The Ottawa River, also known as Ottawa Creek, is a short river, approximately 20 mi long (or about 48 mi if Tenmile Creek, the longest tributary, is included), in northwest Ohio and southeast Michigan in the United States. It drains an area on the Ohio-Michigan border along the eastern and northern fringes of the city of Toledo, goes through Ottawa Hills, and empties directly into Lake Erie. It is one of two rivers in northwestern Ohio that share the same name, along with the Ottawa River that is a tributary of the Auglaize River. The upper 4 mi of the river in Michigan north of Sylvania, Ohio is called North Tenmile Creek on federal maps, while another branch rising in Fulton County, Ohio, is called Tenmile Creek.

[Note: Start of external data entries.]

(** * Study-plan normalisation, time reflow and quiz evaluation

    A shallow embedding of the pure core of [src/index.tsx]:
    - the schedule normaliser ([transformedPlan], lines 163-196),
    - the clock-arithmetic helper ([addMinutes], lines 314-323),
    - the completion update ([updateTopicTiming], the state updater of
      lines 259-276),
    - quiz scoring ([evaluateAnswers], lines 339-352),
    - and, for the further properties, the log, the card title, the
      navigation buttons, the quiz modal, the completion prompt and the
      selection and processing of the syllabus.

    Conventions of the embedding.
    - A JavaScript number that is an integer is a [Z]; the only other
      number that the modelled code can produce from such inputs is [NaN].
      Arithmetic is exact, i.e. all integers are taken to lie in the range
      where IEEE doubles are exact; [parseInt], which makes a number from
      text, is modelled up to [MAX_SAFE_INTEGER] only.
    - A property of a JSON record that may be absent or [null] is a
      [field]: [Undefined], [Null] or [Val v].
    - A function is modelled on the type that the source declares for its
      input: [updateTopicTiming] and [evaluateAnswers] read the state,
      of type [Topic[]] and [Topic]; the normaliser reads the untyped
      response, whose records may lack any property.
    - An array is a [list].  The topic objects of a plan are pairwise
      distinct (each one is a fresh object literal of the normaliser), so
      the update is modelled on a list of topic values;
      [updateTopicTimingRef] is the same code on references into a store
      of objects, and [updateTopicTimingRef_refines] relates the two. *)

From Stdlib Require Import ZArith Lia Ascii String.
From stdpp Require Import gmap strings list pretty.

Open Scope Z_scope.

(** ** JavaScript values *)

(** A property read from a JSON object. *)
Inductive field (A : Type) : Type :=
  | Undefined
  | Null
  | Val (a : A).
Arguments Undefined {A}.
Arguments Null {A}.
Arguments Val {A} a.

(** A number: an integer or [NaN]. *)
Inductive jsnum : Type :=
  | NaN
  | Num (z : Z).

Global Instance jsnum_eq_dec : EqDecision jsnum.
Proof. solve_decision. Defined.

Global Instance field_eq_dec {A} `{EqDecision A} : EqDecision (field A).
Proof. solve_decision. Defined.

(** Truthiness of a string and of a number: the empty string, [0], [NaN],
    [null] and [undefined] are falsy. *)
Definition truthy_str (x : field string) : bool :=
  match x with
  | Val s => negb (String.eqb s "")
  | _ => false
  end.

Definition truthy_num (x : field Z) : bool :=
  match x with
  | Val n => negb (n =? 0)
  | _ => false
  end.

(** [x || d] where [x] is a numeric property and [d] a number. *)
Definition num_or (x : field Z) (d : Z) : Z :=
  match x with
  | Val n => if n =? 0 then d else n
  | _ => d
  end.

(** [x || y] on string properties: the left operand when it is truthy. *)
Definition str_or (x y : field string) : field string :=
  if truthy_str x then x else y.

(** [ToNumber]: [undefined] is [NaN], [null] is [0]. *)
Definition ToNumber (x : field Z) : jsnum :=
  match x with
  | Undefined => NaN
  | Null => Num 0
  | Val n => Num n
  end.

(** [a + b], [a - b] and [a > b] on numbers. *)
Definition js_add (a b : jsnum) : jsnum :=
  match a, b with
  | Num x, Num y => Num (x + y)
  | _, _ => NaN
  end.

Definition js_sub (a b : jsnum) : jsnum :=
  match a, b with
  | Num x, Num y => Num (x - y)
  | _, _ => NaN
  end.

Definition js_gt (a b : jsnum) : bool :=
  match a, b with
  | Num x, Num y => y <? x
  | _, _ => false
  end.

Definition js_le (a b : jsnum) : bool :=
  match a, b with
  | Num x, Num y => x <=? y
  | _, _ => false
  end.

(** [a === b] on properties of the same primitive type. *)
Definition strict_eq {A} `{EqDecision A} (a b : field A) : bool :=
  bool_decide (a = b).

(** ** Strings: [split], [Number], [padStart] *)

(** [s.split(sep)] for a one-character separator.  The result is never
    empty: [split sep ""] is [[""]]. *)
Fixpoint split (sep : ascii) (s : string) : list string :=
  match s with
  | EmptyString => [EmptyString]
  | String c s' =>
      if Ascii.eqb c sep then EmptyString :: split sep s'
      else match split sep s' with
           | p :: ps => String c p :: ps
           | [] => [String c EmptyString]
           end
  end.

Definition digit (c : ascii) : option Z :=
  let n := Z.of_nat (nat_of_ascii c) in
  if (48 <=? n) && (n <=? 57) then Some (n - 48) else None.

Fixpoint digits (acc : Z) (s : string) : option Z :=
  match s with
  | EmptyString => Some acc
  | String c s' =>
      match digit c with
      | Some d => digits (10 * acc + d) s'
      | None => None
      end
  end.

(** [Number(s)] on the strings that are an optionally signed, non-empty
    run of decimal digits, and on the empty string (which is [0]).
    [None] marks a string outside this fragment, where the JavaScript
    result may be a fraction, an infinity or [NaN]. *)
Definition Number (s : string) : option Z :=
  match s with
  | EmptyString => Some 0
  | String "-"%char EmptyString => None
  | String "+"%char EmptyString => None
  | String "-"%char s' => Z.opp <$> digits 0 s'
  | String "+"%char s' => digits 0 s'
  | _ => digits 0 s
  end.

North Tenmile Creek rises in extreme southeastern Michigan, southwest of Ottawa Lake, approximately 3 mi north of the Ohio-Michigan state line. The creek flows south across the state line to Sylvania, where it is joined by Tenmile Creek to form the Ottawa River, approximately 5 mi northwest of Toledo. The river then flows southeast into western Toledo, where it turns northeast. For its lower 5 mi it flows along the north side of Toledo roughly parallel to the Maumee River, separated from it by approximately 2 mi. It crosses the Michigan state line for its final 1 mi, entering Little Maumee Bay on Lake Erie.

==Pollutants==
The water quality assessment of the lower section of the Ottawa River found many chemicals in the water with a hazard quotient greater than 1 (from highest to lowest concentration): lead, aluminum, PCBs, manganese, iron, DDT, thallium, selenium, chromium, nickel, cadmium, cyanide, and zinc.

The poor water quality results primarily from the river's form and structure, since it has a slow flow, and, secondly, from urban runoff and discharge from landfills and sewers. The City of Toledo has made it a priority to clean up the river. It has taken action to clear landfills and tributaries.

==Dam removal==
In 2001, the U.S. Fish and Wildlife Service proposed the removal of a long-standing dam in the Ottawa Hills stretch of the river to return the waterway to its natural flow and promote fish migration. It was also mentioned that the dam was a liability for the village. One dam was removed in 2007 and another in 2020.